The world's most prolific living mother is believed to be Leontina Albina from San Antonio, Chile, who reproduced her 55th and last child in 1981. Her husband stated that they were married in Argentina in 1943 and had five sets of triplets (all boys) before moving to Chile. Her husband had 18 more children with a second wife.
In Canada depending on your income level there is a monthly cheque for all children under the age of 18. It's not just a little bit of money either, I just received my July Child Tax Credit for my one son it's $277.66. So, if a person had 18 children all under the age of 18 they would get a monthly cheque in the amount of $4,997.88. An annual income of just under $60,000.00!!! without having to step out the door each morning to go to work.
I have known a large number of very large (eight or more) kids. I just sat here naming them in my head by family. Very often the larger the family the younger the older kids helped out or got jobs, and the more organized and less cluttered the house was.
I am amazed to know that now, with 3 kids, many people think that I have a "lot" of kids. I grew up in a Catholic school and MOST of my friends had 3 or more siblings, of my classmates. When my youngest was born, difficult child's doctor had already told me she would abort if she had 1 child as difficult as difficult child and was pregnant. Then difficult child's other docs (not pediatrician, but tdocs and psychiatrists) all got together and told me he NEEDED to be an only child.
Who decided that and what was it based on??? In the larger families, the kids all seemed to work together more - especially the older ones. But, alas, this was NOT my difficult child's dynamic. All the other difficult children in our extended family (as far as I can see) are either youngest or 1 of 2 sibs - never ever the oldest. But my son has to be himself, and we love him anyway.
As the youngest of 2 kids, I was always fascinated by my friends siblings - older and younger. And of the ones I became re-acquainted with as an adult, MOST of htem have MORE kids than their parents - very strange for urban US, as far as I have ever seen.
Families are cool, aren't they? Even when they drive you nuts, they are still fascinating!
Esther - you are a QUEEN among women. I've known that for a long time now.
I love big families and used to think I would love having 10 kids! I have 42 first cousins, two families of 11 kids each. I used to work with a woman who was one of 17!
I'm another one that would have had a big family if circumstances had been different ... settled for two. I got a late start and was amost 30 with the first and almost 35 with the second. Had we been able to afford it and if my marriage had been more stable, I would have had more kids.

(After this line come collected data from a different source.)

(** * Unity Texture Resizer: dimension rounding and batch processing

    A shallow embedding of [src/utils/imageUtils.ts], [src/types.ts] and
    the handlers of [src/App.tsx] ([handleFiles], [processAll],
    [removeImage], [clearAll], [downloadAll]), with the properties of the
    rounding policy and of the handlers. *)

From Stdlib Require Import ZArith Lia Bool.
From stdpp Require Import base list strings pretty.

Local Open Scope Z_scope.

(** ** Completions of a JavaScript computation

    A call either returns a value, throws (for an [async] function: its
    promise is rejected), or does not finish within the fuel allotted to a
    loop.  Computations thread a store [S] of whatever mutable state they can
    reach. *)

Inductive Error : Type := MkError (message : string).

Inductive completion (A : Type) : Type :=
| Normal (a : A)
| Throw (e : Error)
| OutOfFuel.
Arguments Normal {A} a.
Arguments Throw {A} e.
Arguments OutOfFuel {A}.

Definition M (S A : Type) : Type := S -> completion A * S.

Definition ret {S A : Type} (a : A) : M S A := fun s => (Normal a, s).

Definition throw {S A : Type} (e : Error) : M S A := fun s => (Throw e, s).

Definition bind {S A B : Type} (m : M S A) (k : A -> M S B) : M S B :=
  fun s =>
    match m s with
    | (Normal a, s') => k a s'
    | (Throw e, s') => (Throw e, s')
    | (OutOfFuel, s') => (OutOfFuel, s')
    end.

(** [try { body } catch (err) { handler }] *)
Definition try_catch {S A : Type} (body : M S A) (handler : Error -> M S A) : M S A :=
  fun s =>
    match body s with
    | (Throw e, s') => handler e s'
    | r => r
    end.

Declare Scope js_scope.
Delimit Scope js_scope with js.
Notation "x <- c ;; k" := (bind c (fun x => k))
  (at level 100, c at next level, right associativity) : js_scope.
Notation "c ;;; k" := (bind c (fun _ => k))
  (at level 100, right associativity) : js_scope.

(** ** src/utils/imageUtils.ts: [calculateTargetDimension]

    A [number] that holds an integer is modelled as [Z]; on integers the
    JavaScript [%] is the truncated remainder [Z.rem] (sign of the
    dividend).  The comparison, the remainder and the one addition or
    subtraction of the body are exact on every finite integer-valued
    [number]: an odd value is below 2^53, and from 2^53 on the remainder is 0
    or 2. *)

Definition calculateTargetDimension (val : Z) : Z :=
  if val <=? 2 then val
  else
    let rem := Z.rem val 4 in
    (* If remainder is 1 or 2, round down. If 3, round up. *)
    if rem <=? 2 then val - rem
    else val + (4 - rem).

(** The same body statement by statement, as a computation over an arbitrary
    store: every [return] becomes [ret]; the body has no [throw] and no
    access to anything but its parameter and its local [rem]. *)
Definition calculateTargetDimension_call {S : Type} (val : Z) : M S Z :=
  if val <=? 2 then ret val
  else
    let rem := Z.rem val 4 in
    if rem <=? 2 then ret (val - rem)
    else ret (val + (4 - rem)).

(** ** src/types.ts *)

Inductive Status : Type := pending | processing | done | error.

Definition Status_eqb (a b : Status) : bool :=
  match a, b with
  | pending, pending | processing, processing | done, done | error, error => true
  | _, _ => false
  end.

(** A [Blob] is its MIME type and its bytes; a [File] is a [Blob] with a
    name. *)
Record Blob : Type := MkBlob { blob_type : string; blob_bytes : list Byte.byte }.

Record File : Type := MkFile { name : string; type : string; content : list Byte.byte }.

Definition File_as_Blob (f : File) : Blob :=
  {| blob_type := type f; blob_bytes := content f |}.

Record ImageFile : Type := MkImageFile {
  id : string;
  file : File;
  originalWidth : Z;
  originalHeight : Z;
  targetWidth : Z;
  targetHeight : Z;
  previewUrl : string;
  processedUrl : option string;
  status : Status
}.

(** [{ ...img, status: s }] *)
Definition with_status (img : ImageFile) (s : Status) : ImageFile :=
  {| id := id img; file := file img;
     originalWidth := originalWidth img; originalHeight := originalHeight img;
     targetWidth := targetWidth img; targetHeight := targetHeight img;
     previewUrl := previewUrl img; processedUrl := processedUrl img;
     status := s |}.

(** [{ ...img, processedUrl, status: s }] *)
Definition with_processed (img : ImageFile) (url : string) (s : Status) : ImageFile :=
  {| id := id img; file := file img;
     originalWidth := originalWidth img; originalHeight := originalHeight img;
     targetWidth := targetWidth img; targetHeight := targetHeight img;
     previewUrl := previewUrl img; processedUrl := Some url;
     status := s |}.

Esther, I admire you so much for raising such a large, wonderful family! My kids went to school with kids that were from a really huge family ... thirteen children and the first twelve were all boys! When #13 was a little girl, they called it quits. There was one of their kids in just about every grade - one of the older boys graduated with my daughter. This family raised 13 kids in a double-wide mobile home! They are very religious but not fanatical. They all did very well in school, were decently dressed, all polite, well mannered and respectful. You never heard of one of their kids being in any kind of trouble. The older ones helped with the younger ones. In their case, I think it helped them by taking on responsibilities, helping out where needed, and not being showered with material things. The one who graduated with my daughter works where I do now, and is doing very well. He's married and has three kids of his own now (all girls!) and you won't find a nicer young man anywhere!